Wirtschaftspolitik in der Pflicht
Ob die Euro-Zone langfristig wieder erstarkt, ist ungewiss. Der HSG-Ökonom Stefan Legge sieht erschwerte Rahmenbedingungen auf Europa zukommen, allen voran mit Blick auf die demografische Entwicklung des Kontinents: «Wenn ein zunehmender Anteil der Bevölkerung nicht mehr erwerbstätig ist, muss Wirtschaftswachstum über Produktivitätsgewinne durch Innovation erfolgen.»

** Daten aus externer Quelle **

(** * Northwind sales chatbot front end: ChatInterface and ChartRenderer

    A shallow embedding of the two React components that carry the logic of
    the front end,

      - [ChatInterface] (the send handler [handleSendMessage] and the rule
        that decides whether a chart panel is mounted under a message), and
      - [ChartRenderer] (the dispatch in [renderChart], the three chart
        renderers and [renderTable]),

    together with the part of JavaScript they run on.

    Conventions of the embedding.

      - A JavaScript value is a [JsVal]: what [JSON.parse] yields, plus
        [undefined].  Numbers are the integers (a [Z]; the payloads carry
        counts and identifiers, and [Number] is exact on them up to 2^53);
        a statement about the text of a number carries that bound as the
        hypothesis [safe_value].  A character of a [string] stands for one
        code unit below 256.
      - An object keeps its members in the order in which they were
        written, later duplicates included; [own] and [own_keys] recover
        what the engine would answer.
      - Evaluation that may raise runs in [result]: [Ok], [Throw] (every
        exception the modelled code can raise is a [TypeError]) and
        [Unmodelled], returned where evaluation depends on a conversion
        this development does not define (the numeric value of a string,
        a member inherited from a built-in prototype).  No theorem below
        concludes anything from [Unmodelled]. *)

From Stdlib Require Import ZArith List String Ascii Bool Lia DecimalString.
From Stdlib Require Import Permutation Sorted.
Import ListNotations.

Local Open Scope list_scope.
Local Open Scope string_scope.

(** ** Outcomes of evaluation *)

Inductive result (A : Type) : Type :=
| Ok (a : A)
| Throw
| Unmodelled.

Arguments Ok {A} a.
Arguments Throw {A}.
Arguments Unmodelled {A}.

Definition bind {A B : Type} (r : result A) (k : A -> result B) : result B :=
  match r with
  | Ok a => k a
  | Throw => Throw
  | Unmodelled => Unmodelled
  end.

Notation "x <- e ;; k" := (bind e (fun x => k))
  (at level 61, e at next level, right associativity).

(** [try { body } catch { handler }]: the handler runs on an exception and
    on nothing else. *)
Definition try_catch {A : Type} (body handler : result A) : result A :=
  match body with
  | Throw => handler
  | r => r
  end.

(** [xs.map(f)] calls [f] on the elements from left to right; the first
    exception ends the loop. *)
Fixpoint mapM {A B : Type} (f : A -> result B) (xs : list A) : result (list B) :=
  match xs with
  | [] => Ok []
  | x :: rest => y <- f x ;; ys <- mapM f rest ;; Ok (y :: ys)
  end.

(** ** JavaScript values *)

Module Js.

#[warnings="-register-all"]
Inductive JsVal : Type :=
| JUndefined
| JNull
| JBool (b : bool)
| JNum (z : Z)
| JStr (s : string)
| JArr (items : list JsVal)
| JObj (members : list (string * JsVal)).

Das bedeutet für Legge, dass Europa für Investoren wieder attraktiver werden müsse. «Die Politiker sind in der Pflicht, die Grundvoraussetzung für eine florierende Wirtschaft zu schaffen», sagt Legge. Europa besitze eine Wohlstandsbasis, die einen solchen Wandel ermögliche – nun gelte es, die Ressourcen für die richtigen Massnahmen einzusetzen.
Auch Markus Hansen und Jörn Spillmann betonen die entscheidende Rolle der Wirtschaftspolitik: Sie könne die Rahmenbedingungen für eine bessere Leistung des europäischen Aktienmarkts schaffen. In ihrer Zuversicht unterscheiden sich die beiden Anlageprofis allerdings.
Der Vontobel-Analytiker Hansen weist darauf hin, dass europäische Regierungen schon in der Vergangenheit Wege gefunden hätten, das Wachstum entgegen den Erwartungen mancher Kritiker wieder anzukurbeln.
In der derzeitigen Lage hofft er auf Mario Draghi: Der ehemalige Ministerpräsident Italiens arbeitet seit Herbst an einem Bericht zur Wettbewerbsfähigkeit des Kontinents im Auftrag der EU-Kommission. In dieser Funktion steht Draghi im Austausch mit Wirtschaftsvertretern – die Hoffnung, dass ihre Anliegen Gehör fänden, sei daher gross. Der Bericht soll noch vor Juni veröffentlicht werden. «Draghis Vorschläge könnten im Sommer neuen Optimismus unter den Anlegern entfachen», sagt Hansen.
Jörn Spillmann von der ZKB ist skeptischer: «Es kann sein, dass Draghi gute Ideen einbringt. Aber ob diese dann auch umgesetzt werden, ist eine andere Frage.» Die Euro-Zone ist politisch stark fragmentiert – er halte es für unwahrscheinlich, dass ein grosser Wurf gelinge.